Des sommes inimaginables sont ainsi consacrées à la destruction possible de pays entiers au lieu de servir au développement durable, à la lutte contre les inégalités et les injustices croissantes. Les consciences citoyennes sont altérées par des propagandes multiples, des fausses informations, des événements spectaculaires comme l'Eurovision, les Jeux olympiques et autres grands spectacles destinés à occulter l'enjeu fondamental du devenir de nos civilisations : la coopération plutôt que la compétition la sauvegarde de l'environnement et du vivant non-humain.

La montée irrésistible des partis d'extrême-droite et du nationalisme pourrait s'expliquer, en partie, par cette peur de l'avenir guerrier que l'on nous annonce imminent et inéluctable.

Quant aux progressistes, ils n'ont pas réussi à expliquer aux populations que la guerre n'est pas la condition de la paix mais bien la destruction d'un système de dialogues, de traités, de diplomatie, qui avait été érigé sur les ruines du désastre mondial de 1939-45.

Le maquillage vert de l'Europe

L'Europe a tenté de se teinter de vert, avec son « Pacte Vert » mais ne change rien à sa pensée profonde qui est néo-libérale, capitaliste et néo-colonialiste, expliquent les auteurs de l'analyse du CADTM. Et la perspective d'une guerre offre les conditions idéales pour renforcer ce type d'économie inspirée de la doctrine américaine de la suprématie mondiale:

« Tout est permis lorsque nous sommes en guerre. Un bon exemple en est la rapidité et la facilité avec lesquelles le maquillage vert de l'UE a été jeté par-dessus bord lorsque la Commission européenne a décrété que le gaz et l'énergie nucléaire devaient être considérés comme de l'énergie verte sous le prétexte de briser la dépendance énergétique de la Russie. »
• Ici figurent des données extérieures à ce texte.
(** ** The counters the workers share *)
(** Where a worker is between two passes: it has exchanged its live count and not yet
    added the difference; it has the new total; it is raising the peak, which it read
    as [peak]. *)
Inductive WorkerState :=
  | WorkerIdle
  | WorkerExchanged (previous : Z)
  | WorkerCounted (total : Z)
  | WorkerRaising (total peak : Z).

(** A worker's entry of [worker_live_], and where it is. *)
Record Worker := mkWorker { wk_live : Z; wk_state : WorkerState }.

(** [fl_totals], which is not in the code: every value [connected_] was given. *)
Record Fleet := mkFleet { fl_workers : list Worker; fl_connected : Z; fl_peak : Z; fl_totals : list Z }.

Definition fleet_start (slices : list (Z * Z)) : Fleet := mkFleet ((fun _ => mkWorker 0 WorkerIdle) <$> slices) 0 0 [].

Definition set_worker (w : nat) (x : Worker) (f : Fleet) : Fleet := mkFleet (<[w := x]> (fl_workers f)) (fl_connected f) (fl_peak f) (fl_totals f).

Inductive fleet_step (slices : list (Z * Z)) : Fleet -> Fleet -> Prop :=
  | step_exchange w x first count live f : fl_workers f !! w = Some x -> wk_state x = WorkerIdle -> slices !! w = Some (first, count) -> 0 <= live <= count ->
      fleet_step slices f (set_worker w (mkWorker live (WorkerExchanged (wk_live x))) f)
  | step_add w x previous f : fl_workers f !! w = Some x -> wk_state x = WorkerExchanged previous ->
      let total := u32 (fl_connected f + (wk_live x - previous)) in
      fleet_step slices f (mkFleet (<[w := mkWorker (wk_live x) (WorkerCounted total)]> (fl_workers f)) total (fl_peak f) (fl_totals f ++ [total]))
  | step_read w x total f : fl_workers f !! w = Some x -> wk_state x = WorkerCounted total ->
      fleet_step slices f (set_worker w (mkWorker (wk_live x) (WorkerRaising total (fl_peak f))) f)
  | step_settled w x total peak f : fl_workers f !! w = Some x -> wk_state x = WorkerRaising total peak -> total <= peak ->
      fleet_step slices f (set_worker w (mkWorker (wk_live x) WorkerIdle) f)
  | step_raised w x total f : fl_workers f !! w = Some x -> wk_state x = WorkerRaising total (fl_peak f) -> fl_peak f < total ->
      fleet_step slices f (mkFleet (<[w := mkWorker (wk_live x) WorkerIdle]> (fl_workers f)) (fl_connected f) total (fl_totals f))
  | step_missed w x total peak f : fl_workers f !! w = Some x -> wk_state x = WorkerRaising total peak -> peak < total ->
      fleet_step slices f (set_worker w (mkWorker (wk_live x) (WorkerRaising total (fl_peak f))) f).

(** *** Slices *)
Definition slice_counts (l : list (Z * Z)) : Z := foldr (fun s n => s.2 + n) 0 l.

Lemma slices_spec workers : forall w cursor per_worker remainder, 0 <= per_worker -> 0 <= w -> w <= remainder \/ remainder <= w ->
  let l := slices workers w cursor per_worker remainder in
  slice_counts l = Z.of_nat workers * per_worker + Z.max 0 (Z.min (Z.of_nat workers) (remainder - w)) /\
  Forall (fun s => cursor <= s.1 /\ 0 <= s.2 /\ s.1 + s.2 <= cursor + slice_counts l) l /\
  length l = workers /\
  (forall k, cursor <= k < cursor + slice_counts l -> exists i s, l !! i = Some s /\ s.1 <= k < s.1 + s.2) /\
  (forall i j s t k, l !! i = Some s -> l !! j = Some t -> s.1 <= k < s.1 + s.2 -> t.1 <= k < t.1 + t.2 -> i = j).
Proof.
  induction workers as [|workers IH]; intros w cursor per_worker remainder Hp Hw Hr; cbn [slices].
  { cbv zeta. cbn. split; [lia|]. split; [constructor|]. split; [done|]. split; [lia|]. intros i j s t k Hi. by rewrite lookup_nil in Hi. }
  set (count := per_worker + _). assert (Hc : 0 <= count) by (subst count; destruct (w <? remainder); lia).
  destruct (IH (w + 1) (cursor + count) per_worker remainder Hp ltac:(lia) ltac:(lia)) as (I1 & I2 & I3 & I4 & I5). cbv zeta in *.
  set (l := slices workers (w + 1) (cursor + count) per_worker remainder) in *. clearbody l. cbn [slice_counts foldr snd]. fold (slice_counts l).
  assert (Hn : 0 <= slice_counts l).
  { rewrite I1. assert (0 <= Z.of_nat workers * per_worker) by (apply Z.mul_nonneg_nonneg; lia). lia. }
  split; [rewrite I1; subst count; destruct (Z.ltb_spec w remainder); lia|]. split; [|split; [cbn; by rewrite I3|split]].
  - constructor; [cbn; lia|]. eapply Forall_impl; [exact I2|]. cbn. intros s (S1 & S2 & S3). lia.
  - intros k Hk. destruct (Z.lt_ge_cases k (cursor + count)) as [Hlt|Hge]; [exists 0%nat, (cursor, count); cbn; split; [done|lia]|].
    destruct (I4 k ltac:(lia)) as (i & s & Hi & Hs). by exists (S i), s.
  - rewrite Forall_lookup in I2. intros [|i] [|j] s t k Hi Hj Hs Ht; cbn in Hi, Hj; [done| | |f_equal; by eapply I5].
    + injection Hi as <-. destruct (I2 j t Hj) as (S1 & _). cbn in Hs. lia.
    + injection Hj as <-. destruct (I2 i s Hi) as (S1 & _). cbn in Ht. lia.
Qed.

(** Every bot is in exactly one slice. *)
Lemma worker_slices_ok config : 0 < lc_threads config -> 0 <= lc_clients config ->
  let l := worker_slices config in
  length l = Z.to_nat (lc_threads config) /\ slice_counts l = lc_clients config /\ Forall (fun s => 0 <= s.2) l /\
  (forall k, 0 <= k < lc_clients config -> exists i s, l !! i = Some s /\ s.1 <= k < s.1 + s.2) /\
  (forall i j s t k, l !! i = Some s -> l !! j = Some t -> s.1 <= k < s.1 + s.2 -> t.1 <= k < t.1 + t.2 -> i = j).
Proof.
  intros Ht Hc. unfold worker_slices. pose proof (Z.mod_pos_bound (lc_clients config) (lc_threads config) Ht) as Hm.
  destruct (slices_spec (Z.to_nat (lc_threads config)) 0 0 (lc_clients config / lc_threads config) (lc_clients config mod lc_threads config)) as (S1 & S2 & S3 & S4 & S5);
    [apply Z.div_pos; lia|lia|lia|]. cbv zeta in *.
  assert (E : slice_counts (slices (Z.to_nat (lc_threads config)) 0 0 (lc_clients config / lc_threads config) (lc_clients config mod lc_threads config)) = lc_clients config).
  { rewrite S1, Z2Nat.id by lia. rewrite Z.max_r, Z.min_r by lia. pose proof (Z.div_mod (lc_clients config) (lc_threads config)). lia. }
  split; [done|]. split; [done|]. split; [eapply Forall_impl; [exact S2|]; cbn; tauto|]. split; [|exact S5]. intros k Hk. apply S4. lia.
Qed.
Exit donc les Verts européens, trop écologistes et pacifistes (sauf les Allemands) et donc peu rassurants pour une population soumise à la société de consommation et réticente à un changement de mode de vie. Pour accentuer cette tendance, certains gouvernements et notamment la France, n'hésitent pas à qualifier d'« écoterrorisme » des actions de protestations citoyennes et pacifiques pour le climat, la protection de la nature, l'équilibre des écosystèmes, l'agriculture durable, etc.

Excellent prétexte pour renforcer toutes les forces de sécurité ; polices, gendarmeries, CRS et autres militaires. Contester, manifester devient de plus en plus périlleux.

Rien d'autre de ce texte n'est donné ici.